The Arctic Is Melting, and Fast. But Maybe Data Can Save It
The melting Arctic has become this decade’s Amazon deforestation crisis. There’s no Sting album or fair trade coffee fundraiser, but the world’s attention turns north with each piece of distressing news of the catastrophic polar melt.
Two weeks ago, the sea ice cover melted to a historic minimum—it tied for lowest ever on record—according to the National Snow and Ice Data Center. It’s gotten so bad that a luxury cruise liner was able to sail through the ice-free Northwest Passage from Vancouver, B.C., to New York recently, raising fears of accidents or oil spills in a vast, relatively unspoiled region that’s not prepared to handle clean-ups or search and rescue. That’s pretty worrying. Which is why it’s important that representatives of 28 nations are meeting at the White House today to figure out better ways to gather, and share, Arctic science data.
Sea ice acts as a shield against further warming by reflecting sun’s rays back into space. But dark, ice-free water absorbs heat, thereby boosting the climate warming feedback. Melting ice also means polar bears and whales have less seal-hunting habitat, while indigenous villages struggle against eroding beaches, rising tides and and melting permafrost. Hope you enjoyed your summer.
“We needed a process for dealing with the looming challenge that the Arctic represents,” says Mark Brzezinski, executive director of the US Arctic Executive Steering Committee and the organizer of the Arctic Science Ministerial. Science ministers from the eight-member Arctic Council, as well as 20 other nations with interests there, will hash out a new data-sharing and observation network with the European Union.
The network will combine atmospheric, oceanographic and land-based observations about the quickly-changing environment. It will also take advantage of trained citizen observers who live in the region, such as the many indigenous tribes from Alaska to Finland.

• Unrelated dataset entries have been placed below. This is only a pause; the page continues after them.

(** The cases of the [switch] that end a directive; [percent] is the format from its
    [%] on. The boolean is [stop]. *)
Definition conversion (radix : Z) (percent : list Z) (c : Z) (f : spec) (st : pstate)
    : outcome (bool * pstate) :=
  let go m := st ← m; Ok (false, st) in
  if c =? ch "%" then Ok (false, PCHAR c st)
  else if c =? ch "b" then
    go ('(num, st) ← va_arg va_int st;
        '(s, st) ← va_arg va_str st;
        match s with
        | None => Panic
        | Some p => l ← conv_b (u32 num) p; Ok (PCHARS l st)
        end)
  else if c =? ch "c" then go ('(v, st) ← va_arg va_int st; Ok (PCHAR v st))
  else if c =? ch "D" then
    go ('(up, st) ← va_arg va_bytes st;
        '(s, st) ← va_arg va_str st;
        let w := if width f =? 0 then 16 else width f in
        if w <? 0 then Panic else
        match s with
        | None => Panic
        | Some p => l ← conv_D (Z.to_nat w) up p; Ok (PCHARS l st)
        end)
  else if (c =? ch "d") || (c =? ch "i") then go (handle_sign (set_sign true f) 10 st)
  else if c =? ch "n" then
    go ('(loc, st) ← va_arg va_loc st;
        let '(size, v) := conv_n f (retval st) in
        Ok (Pstate (fmt st) (args st) (out st) (retval st) (stores st ++ [(loc, size, v)])))
  else if c =? ch "o" then go (handle_nosign f 8 st)
  else if c =? ch "p" then
    go ('(v, st) ← va_arg va_long st;
        print_number (set_sign false (set_sharpflag (width f =? 0) f)) 16 (u64 v) st)
  else if c =? ch "r" then
    go (if sign f then handle_sign f radix st else handle_nosign f radix st)
  else if c =? ch "s" then
    go ('(s, st) ← va_arg va_str st; l ← conv_s f s; Ok (PCHARS l st))
  else if c =? ch "u" then go (handle_nosign f 10 st)
  else if c =? ch "X" then go (handle_nosign (set_upper true f) 16 st)
  else if c =? ch "x" then go (handle_nosign f 16 st)
  else if c =? ch "y" then go (handle_sign (set_sign true f) 16 st)
  else Ok (true, PCHARS (take (length percent - length (fmt st)) percent) st).

(** The digits of a width or precision, from the second one on. *)
Fixpoint digits (n : Z) (l : list Z) : outcome (Z * list Z) :=
  match l with
  | [] => Panic
  | c :: rest =>
      if (c <? ch "0") || (ch "9" <? c) then Ok (n, l)
      else digits (i32 (n * 10 + c - ch "0")) rest
  end.
Lemma gateway_spec gw info m m1 : cleanup_xaddrs_gateway gw info m = (0, m1) ->
  outside gw (sa_bytes m gw) m m1 /\
  forall info2 m2, (Z.land (rti_flags info2) RTF_LLDATA =? 0) = (Z.land (rti_flags info) RTF_LLDATA =? 0) ->
    agree gw (sa_bytes m gw) m1 m2 -> settled (cleanup_xaddrs_gateway gw info2) m2.
Proof.
  unfold cleanup_xaddrs_gateway, cleanup_xaddrs_lladdr, sa_bytes. headers. set (n := Z.max 8 (load 1 m gw)). intros HE.
  destruct (Z.land (rti_flags info) RTF_LLDATA =? 0) eqn:EF; cbn [negb] in HE.
  2: { (* a link address *)
    injection HE as HE <-. split; [done|]. intros info2 m2 EF2 Ha. exists m2. rewrite EF2. cbn [negb].
    split; [|done]. f_equal. headers.
    rewrite !(agree_load _ gw n m m2) by (done || lia). exact HE. }
  destruct (Z.eqb_spec (load 1 m (gw + 1)) 2) as [F1|F1].
  { destruct (Z.ltb_spec (load 1 m gw) 16); [done|]. injection HE as <-.
    destruct (inet_fields gw (load 4 m (gw + 4)) m) as (L1 & L2 & L3 & L4). set (m1 := fill_sockaddr_inet _ _ _) in *.
    split; [intros b Hb; apply L4; lia|]. intros info2 m2 EF2 Ha. rewrite EF2. cbn [negb].
    exists (fill_sockaddr_inet gw (load 4 m (gw + 4)) m2). headers.
    rewrite !(agree_load _ gw n m1 m2), L1, L2, L3 by (done || lia). cbn [Z.eqb Z.ltb Z.compare Pos.compare Pos.compare_cont Pos.eqb].
    rewrite (load_4_mod_8 4). split; [done|]. eapply inet_again. intros b Hb. apply Ha. lia. }
  destruct (Z.eqb_spec (load 1 m (gw + 1)) 28) as [F2|F2].
  { destruct (Z.ltb_spec (load 1 m gw) 28); [done|]. injection HE as <-.
    destruct (inet6_fields gw (load 16 m (gw + 8)) m) as (L1 & L2 & L3 & L4). set (m1 := fill_sockaddr_inet6 _ _ _ _) in *.
    split; [intros b Hb; apply L4; lia|]. intros info2 m2 EF2 Ha. rewrite EF2. cbn [negb].
    exists (fill_sockaddr_inet6 gw (load 16 m (gw + 8)) 0 m2). headers.
    rewrite !(agree_load _ gw n m1 m2), L1, L2, L3 by (done || lia). cbn [Z.eqb Z.ltb Z.compare Pos.compare Pos.compare_cont Pos.eqb].
    rewrite (load_4_mod_8 16). split; [done|]. eapply inet6_again. intros b Hb. apply Ha. lia. }
  destruct (Z.eqb_spec (load 1 m (gw + 1)) 18) as [F3|F3].
  { destruct (Z.ltb_spec (load 1 m gw) sizeof_sockaddr_dl_short); [done|]. injection HE as <-.
    destruct (dl_fields gw (load 2 m (gw + 2)) m) as (L1 & L2 & L3 & L4). set (m1 := fill_sockaddr_dl _ _ _) in *.
    split; [intros b Hb; apply L4; lia|]. intros info2 m2 EF2 Ha. rewrite EF2. cbn [negb].
    exists (fill_sockaddr_dl gw (load 2 m (gw + 2)) m2). headers.
    rewrite !(agree_load 1 gw n m1 m2), (agree_load 2 gw n m1 m2), L1, L2, L3 by (done || lia). cbn [Z.eqb Z.ltb Z.compare Pos.compare Pos.compare_cont Pos.eqb].
    rewrite Z.ltb_irrefl, (load_4_mod_8 2). split; [done|]. eapply dl_again. intros b Hb. apply Ha. lia. }
  injection HE as <-. split; [done|]. intros info2 m2 EF2 Ha. rewrite EF2. cbn [negb]. exists m2. headers.
  rewrite (agree_load _ gw n m m2) by (done || lia).
  by rewrite (proj2 (Z.eqb_neq _ _) F1), (proj2 (Z.eqb_neq _ _) F2), (proj2 (Z.eqb_neq _ _) F3).
Qed.

Lemma remove_netmask_twice info : remove_netmask (remove_netmask info) = remove_netmask info.
Proof.
  unfold remove_netmask. cbn [rti_addrs rti_flags rti_info]. f_equal.
  - by rewrite <- Z.land_assoc, Z.land_diag.
  - by rewrite <- Z.lor_assoc, Z.lor_diag.
  - apply delete_delete_eq.
Qed.

Lemma land_load j m a y : Z.land (load j m a) y mod 256 ^ Z.of_nat j = Z.land (load j m a) y.
Proof.
  assert (256 ^ Z.of_nat j = 2 ^ (8 * Z.of_nat j)) as E by (rewrite Z.pow_mul_r by lia; done).
  rewrite E, <- Z.land_ones, <- Z.land_assoc, (Z.land_comm y), Z.land_assoc, Z.land_ones, <- E by lia.
  by rewrite load_4_mod_8.
Qed.

(** ** The destination and the mask, for both families

    [fill] fills a structure of [sz] bytes whose address is the [k] bytes at [off]. *)
Section Phase.
Variables (fill : Z -> Z -> memory -> memory) (k : nat) (off sz ones fam : Z).
Hypothesis off_fits : 0 <= off /\ off + Z.of_nat k <= sz /\ 8 <= sz.
Hypothesis fill_fields : forall a v m,
  load 1 (fill a v m) a = sz /\ load 1 (fill a v m) (a + 1) = fam /\ load k (fill a v m) (a + off) = v mod 256 ^ Z.of_nat k /\
  outside a sz m (fill a v m).
Hypothesis fill_again : forall a v m m', agree a sz (fill a v m) m' -> same m' (fill a v m').

Definition phase (d : Z) (info : rt_addrinfo) (m : memory) : Z * rt_addrinfo * memory :=
  let mask_sa := rti_info info !! RTAX_NETMASK in
  let mask := netmask_of k off ones info m in
  let dst := Z.land (load k m (d + off)) mask in
  if load 1 m d <? sz then (LAZYBSD_EINVAL, info, m)
  else if match mask_sa with Some a => load 1 m a <? sz | None => false end then (LAZYBSD_EINVAL, info, m)
  else
    let m := fill d dst m in
    match mask_sa with
    | Some a => if negb (mask =? ones) then (0, info, fill a mask m) else (0, remove_netmask info, m)
    | None => (0, remove_netmask info, m)
    end.

Definition mask_apart (m : memory) (d : Z) (info : rt_addrinfo) : Prop :=
  forall a, rti_info info !! RTAX_NETMASK = Some a -> a + sa_bytes m a <= d \/ d + sa_bytes m d <= a.

(** What a completed phase leaves behind. *)
Record phase_done (run : Z -> rt_addrinfo -> memory -> Z * rt_addrinfo * memory) (d : Z) (info : rt_addrinfo)
    (m : memory) (info1 : rt_addrinfo) (m1 : memory) : Prop := {
  done_info : info1 = (if netmask_of k off ones info m =? ones then remove_netmask info else info);
  done_addr : load k m1 (d + off) = Z.land (load k m (d + off)) (netmask_of k off ones info m);
  done_fam : load 1 m1 (d + 1) = fam;
  done_len : sz <= load 1 m d /\ forall a, rti_info info !! RTAX_NETMASK = Some a -> sz <= load 1 m a;
  done_len1 : load 1 m1 d = sz /\ forall a, rti_info info1 !! RTAX_NETMASK = Some a -> load 1 m1 a = sz;
  done_frame : forall b, ~ (d <= b < d + sz) ->
    (forall a, rti_info info !! RTAX_NETMASK = Some a -> ~ (a <= b < a + sz)) -> rd m1 b = rd m b;
  done_again : forall m2, agree d sz m1 m2 ->
    (forall a, rti_info info1 !! RTAX_NETMASK = Some a -> agree a sz m1 m2) ->
    exists m3, run d info1 m2 = (0, info1, m3) /\ same m2 m3 }.

Lemma filled_twice d x mask m m2 (dst := Z.land (load k x (d + off)) mask) :
  agree d sz (fill d dst m) m2 ->
  load 1 m2 d = sz /\ Z.land (load k m2 (d + off)) mask = dst /\ same m2 (fill d dst m2).
Proof.
  intros Ha. destruct (fill_fields d dst m) as (Ld & Fd & Ad & Od). split_and!.
  - rewrite <- Ld. apply (agree_load _ d sz); [done|lia..].
  - rewrite (agree_load k d sz _ _ _ Ha), Ad by lia. unfold dst. by rewrite land_load, <- Z.land_assoc, Z.land_diag.
  - by apply (fill_again _ _ m).
Qed.

(** The mask is dropped. *)
Lemma phase_removed d info x m (dst := Z.land (load k x (d + off)) ones) m2 :
  agree d sz (fill d dst m) m2 ->
  exists m3, phase d (remove_netmask info) m2 = (0, remove_netmask info, m3) /\ same m2 m3.
Proof.
  intros Ha. destruct (filled_twice _ _ _ _ _ Ha) as (Ld & Ad & Sd). exists (fill d dst m2). split; [|done].
  unfold phase, netmask_of. cbn [remove_netmask rti_info].
  rewrite lookup_delete_eq. by rewrite Ld, Ad, Z.ltb_irrefl, remove_netmask_twice.
Qed.
(** [info->rti_info[i]]; a missing index is NULL. *)
Definition rti (i : Z) (a : Route.rt_addrinfo) : Z := default 0 (rti_info a !! i).
Definition set_rti (i p : Z) (a : Route.rt_addrinfo) : Route.rt_addrinfo :=
  set_info (if p =? 0 then delete i (rti_info a) else <[i := p]> (rti_info a)) a.

Section RouteIoctl.
Context {K : Type} `{Kernel K} `{RibKernel K} `{BsdHeaders} `{RouteHeaders} `{RtsockHeaders}.
Context (fr : frame).

(** A call to the routing table: its error and what else it returns. *)
Definition rcall {R} (c : ribcall R) : M K (Z * R) := fun s =>
  let '(rc, r, k') := rib c (ks s) in Ok (rc, r, Sys k' (lazybsd_errno s) (current_ts s)).

(** [p->f] *)
Definition field (f : kfield) (p : Z) : M K Z := fun s =>
  if p =? 0 then Panic else Ok (kfield_of f p (stack (ks s)), s).
Definition if_addrs (ifp : Z) : M K (list Z) := fun s =>
  if ifp =? 0 then Panic else Ok (if_addrhead ifp (stack (ks s)), s).
Definition kread {A} (f : K -> A) : M K A := fun s => Ok (f (stack (ks s)), s).

(** [sa->sa_family], and [info->rti_info[i]->sa_family]. *)
Definition family_of (sa : Z) : M K Z := if sa =? 0 then crash else read 1 (sa + sa_family).
Definition rti_family (i : Z) (info : Route.rt_addrinfo) : M K Z :=
  match rti_info info !! i with Some sa => read 1 (sa + sa_family) | None => crash end.

Definition bzero (a n : Z) : M K unit := in_memory (fun m => Ok (assign_struct a n zeros m)).
Definition copy (src dst n : Z) : M K unit := in_memory (memcpy dst src n).
Definition rt_malloc (n : Z) : M K Z := '(_, p) ← call (malloc (u64 n)); mret p.
Definition rt_free (p : Z) : M K unit := _ ← call (free p); mret ().
Lemma zc_writes_spec fuel ms ws s zm out :
  zc_inv ms s zm out -> good_chain ms -> (length ms <= fuel)%nat ->
  (forall w, w ∈ ws -> 0 <= w.2) -> off zm + total ws <= zc_len zm ->
  (forall w x b, w ∈ ws -> x ∈ ms -> w.1 <= b < w.1 + w.2 -> ~ region x.2 b) ->
  exists zm' s', zc_writes fuel (Some zm) ws s = Ok (ws.*2, Some zm', s') /\
    bsd_mbuf zm' = bsd_mbuf zm /\ zc_len zm' = zc_len zm /\ off zm' = off zm + total ws /\
    zc_inv ms s' zm' (out ++ concat ((fun w => bytes_of (bytes s) w.1 w.2) <$> ws)) /\
    calls s' = calls s.
Proof.
  intros Hi Hg Hf. revert s zm out Hi. induction ws as [|w ws IH]; intros s zm out Hi Hw Ht Hsrc.
  { exists zm, s. cbn. rewrite app_nil_r. split_and!; try done. cbn. lia. }
  cbn [total foldr] in Ht. fold (total ws) in Ht.
  assert (0 <= total ws) as Htn.
  { clear -Hw. assert (forall v, v ∈ ws -> 0 <= v.2) as Hv by (intros; apply Hw; set_solver).
    clear Hw. induction ws as [|v ws IH]; cbn; [lia|]. fold (total ws).
    specialize (Hv v ltac:(set_solver)) as Hv0. assert (0 <= total ws) by (apply IH; set_solver). lia. }
  pose proof (Hw w ltac:(set_solver)) as Hw0.
  destruct (zc_write_spec fuel ms s zm out w.1 w.2) as (zm1 & s1 & E & E1 & E2 & E3 & E4 & E5 & E6);
    [done..|lia| |].
  { intros x b Hx. apply Hsrc; set_solver. }
  destruct (IH s1 zm1 _ E4) as (zm2 & s2 & F & F1 & F2 & F3 & F4 & F5); [set_solver|lia| |].
  { intros v x b Hv. apply Hsrc. set_solver. }
  exists zm2, s2. cbn [zc_writes]. rewrite E. cbn [mbind outcome_bind]. rewrite F. cbn [mbind outcome_bind].
  split_and!; [done|congruence|congruence|cbn [total foldr]; fold (total ws); lia| |congruence].
  cbn [fmap list_fmap concat]. rewrite app_assoc.
  assert ((fun w => bytes_of (bytes s1) w.1 w.2) <$> ws = (fun w => bytes_of (bytes s) w.1 w.2) <$> ws) as <-;
    [|done].
  apply list_fmap_ext. intros k v Hv%list_elem_of_lookup_2. apply rd_ext_bytes_of. intros i Hi'.
  apply E5. intros x Hx. apply (Hsrc v); [set_solver|done|lia].
Qed.
(* ===== verification/Uaccess.v ===== *)
(** * Uaccess: strings and arrays from the application, [bsd/lib/lazybsd_patch.c]

    The stack and the application share one address space, so that what crosses between them is
    copied in memory ([copyin] and [copyout] of [KernSubr]).  Here are the string ([copyinstr]), the byte
    ([subyte]) and the array of scatter/gather elements ([copyiniov]), which gets a block of [Kmem]. *)
From S2P Require Import Prelude KernSubr Pages Kmem.

(** ** Strings *)

(** [strlen]: the bytes at [a] up to the terminator. *)
Fixpoint strlen (fuel : nat) (m : memory) (a : Z) : outcome Z :=
  match fuel with
  | O => Diverge
  | S fuel => if rd m a =? 0 then Ok 0 else n ← strlen fuel m (a + 1); Ok (n + 1)
  end.

(** [strlcpy] of the kernel's library: at most [len - 1] bytes and a terminator; the value is the length of the source. *)
Definition strlcpy (fuel : nat) (dst src len : Z) (m : memory) : outcome (Z * memory) :=
  n ← strlen fuel m src;
  Ok (n, if len =? 0 then m else
         let k := Z.min n (len - 1) in <[dst + k := 0]> (bcopy src dst k m)).

(** The error, and [*done] if it is asked for. *)
Definition copyinstr (fuel : nat) (uaddr kaddr len : Z) (done_ : bool) (m : memory) : outcome (Z * option Z * memory) :=
  '(bytes, m) ← strlcpy fuel kaddr uaddr len m;
  Ok (0, if done_ then Some bytes else None, m).

Definition subyte (base byte : Z) (m : memory) : Z * memory := (0, <[base := u8 byte]> m).

(** The string [l] at [a]. *)
Fixpoint string_at (m : memory) (a : Z) (l : list Z) : Prop :=
  match l with [] => rd m a = 0 | c :: l => rd m a = c /\ c <> 0 /\ string_at m (a + 1) l end.

Lemma strlen_string l : forall fuel m a, string_at m a l -> (length l < fuel)%nat -> strlen fuel m a = Ok (Z.of_nat (length l)).
Proof.
  induction l as [|c l IH]; intros [|fuel] m a; cbn [string_at length strlen]; try lia.
  - intros E _. by rewrite E.
  - intros (<- & Hc & Hs) Hf. rewrite (proj2 (Z.eqb_neq _ _) Hc), (IH fuel m (a + 1)) by (done || lia). cbn [mbind outcome_bind]. f_equal. lia.
Qed.

Lemma string_rd l : forall m a i c, string_at m a l -> l !! i = Some c -> rd m (a + Z.of_nat i) = c /\ c <> 0.
Proof.
  induction l as [|x l IH]; intros m a i c Hs Hi; [done|]. destruct Hs as (Hx & Hne & Hs). destruct i as [|i]; cbn in Hi.
  - injection Hi as <-. by replace (a + Z.of_nat 0) with a by lia.
  - replace (a + Z.of_nat (S i)) with (a + 1 + Z.of_nat i) by lia. by apply (IH m).
Qed.

Lemma string_of_rd l : forall m a, (forall i c, l !! i = Some c -> rd m (a + Z.of_nat i) = c /\ c <> 0) -> rd m (a + Z.of_nat (length l)) = 0 ->
  string_at m a l.
Proof.
  induction l as [|x l IH]; intros m a Hi Hz; cbn [string_at length] in *; [by replace (a + Z.of_nat 0) with a in Hz by lia|].
  destruct (Hi 0%nat x eq_refl) as [E Hx]. replace (a + Z.of_nat 0) with a in E by lia. split_and!; [done|done|]. apply IH.
  - intros i c Hl. specialize (Hi (S i) c Hl). by replace (a + Z.of_nat (S i)) with (a + 1 + Z.of_nat i) in Hi by lia.
  - by replace (a + Z.of_nat (S (length l))) with (a + 1 + Z.of_nat (length l)) in Hz by lia.
Qed.

(** A string from the application.  [copyinstr] ends and reports success; the kernel gets the string, cut to what fits with its
    terminator, and the length that the string has at the application, without the terminator: it never
    tells that the string was cut. *)
Theorem copyinstr_cuts l uaddr kaddr len m :
  string_at m uaddr l -> 0 < len -> kaddr + len <= uaddr \/ uaddr + Z.of_nat (length l) < kaddr ->
  exists m', returns (fun fuel => copyinstr fuel uaddr kaddr len true m) (0, Some (Z.of_nat (length l)), m') /\
    string_at m' kaddr (take (Z.to_nat (len - 1)) l) /\
    forall a, ~ (kaddr <= a < kaddr + len) -> rd m' a = rd m a.
Proof.
  intros Hs Hlen Hap. set (k := Z.min (Z.of_nat (length l)) (len - 1)).
  exists (<[kaddr + k := 0]> (bcopy uaddr kaddr k m)). split; [|split].
  - exists (S (length l)). intros fuel Hf. unfold copyinstr, strlcpy. rewrite (strlen_string l) by (done || lia). cbn [mbind outcome_bind].
    by rewrite (proj2 (Z.eqb_neq len 0)) by lia.
  - apply string_of_rd.
    + intros i c Hi. apply lookup_take_Some in Hi as [Hi Hlt]. pose proof (lookup_lt_Some _ _ _ Hi).
      rewrite rd_insert, decide_False, rd_bcopy, decide_True by lia. replace (uaddr + (kaddr + Z.of_nat i - kaddr)) with (uaddr + Z.of_nat i) by lia.
      by apply (string_rd l).
    + rewrite length_take. rewrite rd_insert, decide_True; [done|]. lia.
  - intros a Ha. rewrite rd_insert, decide_False, rd_bcopy, decide_False by lia. done.
Qed.

Lemma copyinstr_cuts_witness : exists m',
  returns (fun fuel => copyinstr fuel 100 200 3 true (<[100 := 65]> (<[101 := 66]> (<[102 := 67]> ∅)))) (0, Some 3, m') /\ string_at m' 200 [65; 66].
Proof.
  destruct (copyinstr_cuts [65; 66; 67] 100 200 3 (<[100 := 65]> (<[101 := 66]> (<[102 := 67]> ∅)))) as (m' & E & S & _);
    [by split_and!|lia|cbn; lia|]. exists m'. split; [exact E|exact S].
Defined.

(** ** Arrays of elements *)
Definition sizeof_iovec : Z := 16.

Section Iov.
Context {H : Type} `{HostMemory H} `{HostFlags} `{Os} (UIO_MAXIOV : Z).

(** The error, and [*iov]; [copyin] does not fail. *)
Definition copyiniov (fuel : nat) (iovp iovcnt error : Z) (s : kmem H) : outcome (Z * Z * kmem H) :=
  if UIO_MAXIOV <? iovcnt then Ok (error, 0, s)
  else
    let iovlen := u32 (iovcnt * sizeof_iovec) in
    match __malloc fuel iovlen M_WAITOK s with
    | Ok (iov, s) =>
        let p := pg s in
        let '(error, m) := copyin iovp iov iovlen (bytes p) in
        let s := Kmem (host s) (Pages (mpage_ctl p) (page_start p) (page_end p) (mpage_phy p) m) in
        if negb (error =? 0) then
          match __free iov s with Ok (_, s) => Ok (error, 0, s) | Panic => Panic | Diverge => Diverge end
        else Ok (error, iov, s)
    | Panic => Panic
    | Diverge => Diverge
    end.

(** An array that is not too long arrives whole, in a block of its own, as soon as the host has memory; one that is too long is
    refused with the error of the caller. *)
Lemma copyiniov_copies iovp iovcnt error s k : 0 <= iovcnt -> UIO_MAXIOV < 2 ^ 28 -> has_any M_WAITOK M_WAITOK = true -> has_any M_WAITOK M_ZERO = false ->
  let iovlen := iovcnt * sizeof_iovec in
  (iovcnt > UIO_MAXIOV -> forall fuel, copyiniov fuel iovp iovcnt error s = Ok (error, 0, s)) /\
  (iovcnt <= UIO_MAXIOV -> (forall j, (j < k)%nat -> attempt iovlen j (host s) = 0) -> attempt iovlen k (host s) <> 0 ->
   let iov := attempt iovlen k (host s) in
   iov + iovlen <= iovp \/ iovp + iovlen <= iov ->
   exists s', returns (fun fuel => copyiniov fuel iovp iovcnt error s) (0, iov, s') /\
     forall i, 0 <= i < iovlen -> rd (bytes (pg s')) (iov + i) = rd (bytes (pg s)) (iovp + i)).
Proof.
  intros Hc Hmax Hw Hz iovlen. split.
  - intros Hgt fuel. unfold copyiniov. by rewrite (proj2 (Z.ltb_lt _ _)) by lia.
  - intros Hle Hj Hk iov Hap. assert (u32 (iovcnt * sizeof_iovec) = iovlen) as El.
    { apply u32_id. unfold in_u32, iovlen, sizeof_iovec in *. change (2 ^ 28) with 268435456 in Hmax. lia. }
    eexists. split.
    + exists (S k). intros fuel Hf. unfold copyiniov. rewrite (proj2 (Z.ltb_ge _ _)) by lia. rewrite El.
      unfold __malloc, mbind, K_bind. rewrite (malloc_loop_waits _ _ k) by (done || lia). rewrite Hz. cbn [andb]. reflexivity.
    + intros i Hi. cbn [pg bytes]. rewrite rd_bcopy, decide_True by lia. f_equal. fold iov. lia.
Qed.
End Iov.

As part of this data-sharing, the National Geospatial-Intelligence Agency and the National Science Foundation are also unveiling a new three-dimensional topographical maps of the entire Arctic down to eight-meter resolution. “It will allow us to set a marker regarding where things are and where they are going with coastal erosion, the ice melt and recession away from the shoreline,” Brzezinski said. The same team released a high-resolution map of Alaska in August.
By next year, NGA analysts hope to boost the resolution of the satellite-based map down to three meters, good enough to see trucks and buildings as well. Which might be useful for other types of Arctic observations. For instance, Russia’s Novaya Zemlya nuclear test site lies within the Arctic zone, as well as several submarine bases and missile sites, according to Melissa Hanham, a researcher at the Middlebury Institute of International Studies who uses satellite images to keep an eye on nuclear proliferation across the globe.
Oil folk are interested, too. The Arctic’s harsh environment contributed to Royal Dutch Shell’s withdrawal last year from Alaska’s Chukchi Sea. The same pressures caused Norway to scuttle its drilling plans up north. “We are always happy when other countries are interested in the Arctic,” said Torbjørn Røe Isaksen, Norway’s research minister who will be in Washington this week. “There’s a lot more research to be done on the balance between development and protecting the north. This is not wasteland. It’s a normal part of Norway with cities and towns and 4G mobile coverage.”
This week, however, talk in Washington will be more about how to help scientists better track of environmental changes, rather than political ones. Unlike the Antarctic continent, which has been under a scientific treaty for almost 60 years and where commercial activities are banned for the most part, the Arctic is anybody’s space.